SQL and pandas are both invaluable tools for any analyst or data scientist. They tend to be mentioned in the same breath when talking about data manipulation and analysis—and can do a lot of the same things—but they have pretty distinct roles in the data workflow.
Today we’re going to take a look at when to use SQL vs pandas, what the differences are between them, and how to translate basic queries from SQL into Python-based pandas queries and vice versa.
If you somehow found your way here without knowing much about SQL, or know pandas mostly as an autoimmune disorder in children, we’ll break it down super quickly here. If you’re already familiar with the basics, feel free to skip ahead. We won’t mind.
SQL, first and foremost, is its own language. In fact, SQL stands for Structured Query Language. For data analysis and management, SQL makes for a nice, straightforward, and easy-going language.
Once you get the hang of some of SQL’s idiosyncrasies, it becomes incredibly easy to pull data points out of their respective tables, join them, manipulate them and move them to new tables. Most databases you’re likely to come across as an analyst or engineer are going to be some flavor of SQL.
pandas is a Python package that has become an essential tool for data scientists, data analysts, and Python devs who have to interact with data.

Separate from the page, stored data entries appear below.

(* ===== verification/Spinlock.v ===== *)
(** * CPUs, interrupt nesting and spin locks (xv6: spinlock.c, proc.c)

    The machine is seen from the CPU that executes: its interrupt flag, the
    table [cpus] and all initialised spin locks, by address.  A CPU that finds
    a lock taken by another one spins; in the model this is the outcome
    [Sleep], with the lock's address. *)

From S2P Require Import Prelude.

(** [struct cpu], src/hw3/xv6/proc.h:2-11 *)
Record cpu := Cpu {
  apicid : Z;
  ncli : Z;                 (* depth of pushcli nesting *)
  intena : bool;            (* were interrupts enabled before pushcli? *)
  cproc : option nat        (* the process running on this cpu or null *)
}.

(** [struct spinlock], src/hw3/xv6/spinlock.h:2-10 *)
Record lock := Lock { locked : bool; lcpu : option nat }.

Record machine := Machine {
  cpus : list cpu;
  eflags_if : bool;         (* FL_IF of the executing CPU *)
  lapicid : Z;              (* APIC id of the executing CPU *)
  locks : gmap Z lock
}.

Definition set_cpus (c : list cpu) (m : machine) : machine := Machine c (eflags_if m) (lapicid m) (locks m).
Definition set_if (b : bool) (m : machine) : machine := Machine (cpus m) b (lapicid m) (locks m).
Definition set_locks (l : gmap Z lock) (m : machine) : machine := Machine (cpus m) (eflags_if m) (lapicid m) l.

Definition set_ncli (n : Z) (c : cpu) : cpu := Cpu (apicid c) n (intena c) (cproc c).
Definition set_intena (b : bool) (c : cpu) : cpu := Cpu (apicid c) (ncli c) b (cproc c).
Definition set_cproc (p : option nat) (c : cpu) : cpu := Cpu (apicid c) (ncli c) (intena c) p.

(** [sti, cli], src/hw3/xv6/x86.h:108-118 *)
Definition set_interrupts (b : bool) : M machine unit := modify (set_if b).

(** The index in [cpus] of the CPU with the executing CPU's APIC id. *)
Definition find_cpu (m : machine) : option nat :=
  fst <$> list_find (λ c, apicid c = lapicid m) (cpus m).

(** [mycpu], src/hw3/xv6/proc.c:40-56 *)
Definition mycpu : M machine nat :=
  m ← getS;
  if eflags_if m then fail (Panic "mycpu called with interrupts enabled")
  else match find_cpu m with
       | Some i => mret i
       | None => fail (Panic "unknown apicid")
       end.

(** [cpuid], src/hw3/xv6/proc.c:33-36 *)
Definition cpuid : M machine Z := i ← mycpu; mret (Z.of_nat i).

Definition get_cpu (i : nat) : M machine cpu := m ← getS; of_option (cpus m !! i).
Definition upd_cpu (i : nat) (f : cpu → cpu) : M machine unit :=
  c ← get_cpu i; modify (λ m, set_cpus (<[i := f c]> (cpus m)) m).

(** [pushcli], src/hw3/xv6/spinlock.c:104-114 *)
Definition pushcli : M machine unit :=
  eflags ← gets eflags_if;
  set_interrupts false;;
  i ← mycpu;
  c ← get_cpu i;
  (if ncli c =? 0 then upd_cpu i (set_intena eflags) else mret tt);;
  upd_cpu i (λ c, set_ncli (ncli c + 1) c).

(** [popcli], src/hw3/xv6/spinlock.c:116-125 *)
Definition popcli : M machine unit :=
  eflags ← gets eflags_if;
  if (eflags : bool) then fail (Panic "popcli - interruptible")
  else
    i ← mycpu;
    upd_cpu i (λ c, set_ncli (ncli c - 1) c);;
    c ← get_cpu i;
    if ncli c <? 0 then fail (Panic "popcli")
    else if (ncli c =? 0) && intena c then set_interrupts true else mret tt.

(** [myproc], src/hw3/xv6/proc.c:60-69 *)
Definition myproc : M machine (option nat) :=
  pushcli;; i ← mycpu; c ← get_cpu i; popcli;; mret (cproc c).

Definition get_lock (a : Z) : M machine lock := m ← getS; of_option (locks m !! a).
Definition set_lock (a : Z) (l : lock) : M machine unit := modify (λ m, set_locks (<[a := l]> (locks m)) m).

(** [initlock], src/hw3/xv6/spinlock.c:12-18 *)
Definition initlock (a : Z) : M machine unit := set_lock a (Lock false None).

(** [holding], src/hw3/xv6/spinlock.c:89-97 *)
Definition holding (a : Z) : M machine bool :=
  pushcli;; i ← mycpu; l ← get_lock a; popcli;;
  mret (locked l && bool_decide (lcpu l = Some i)).

(** [acquire], src/hw3/xv6/spinlock.c:24-43 *)
Definition acquire (a : Z) : M machine unit :=
  pushcli;;
  h ← holding a;
  if (h : bool) then fail (Panic "acquire")
  else
    l ← get_lock a;
    if locked l then fail (Sleep a) (* while(xchg(&lk->locked, 1) != 0) ; *)
    else
      set_lock a (Lock true (lcpu l));;
      i ← mycpu;
      set_lock a (Lock true (Some i)).

(** [release], src/hw3/xv6/spinlock.c:46-68 *)
Definition release (a : Z) : M machine unit :=
  h ← holding a;
  if negb h then fail (Panic "release")
  else
    set_lock a (Lock true None);;
    set_lock a (Lock false None);;
    popcli.

Definition KERNBASE : Z := 0x80000000.

(** [getcallerpcs: the loops], src/hw3/xv6/spinlock.c:78-85
    [rd a] is the word at kernel address [a]. *)
Fixpoint getcallerpcs_loop (rd : Z → Z) (n : nat) (ebp : Z) : list Z :=
  match n with
  | O => []
  | S n' =>
      if (ebp =? 0) || (ebp <? KERNBASE) || (ebp =? 0xffffffff) then replicate n 0
      else rd (u32 (ebp + 4)) :: getcallerpcs_loop rd n' (rd ebp)
  end.
(** [getcallerpcs], src/hw3/xv6/spinlock.c:70-86 *)
Definition getcallerpcs (rd : Z → Z) (v : Z) : list Z := getcallerpcs_loop rd 10 (u32 (v - 8)).

(** ** Machine states *)

(** The executing CPU is [cpus[i]], with record [c]. *)
Definition on_cpu (m : machine) (i : nat) (c : cpu) : Prop :=
  find_cpu m = Some i ∧ cpus m !! i = Some c.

It’s built on top of some powerful Python libraries, like numPy, which allows it to squeeze extra power and performance out of what might otherwise be fairly slow pure Python code.
With pandas, you can easily create, manipulate and combine data frames right in your Python scripts, and its direct integration with matplotlib, Python’s original data visualization library, makes it easy to plot your data once you’ve got it where you want it.
Now that we’ve covered the basics, let’s talk about where these two tools fit in your tech stack. Obviously, these choices are subject to a strong degree of personal preference, but a good general framework for figuring out where SQL and pandas fit in your life is to think about it in terms of the size of the data you’re going to be working with.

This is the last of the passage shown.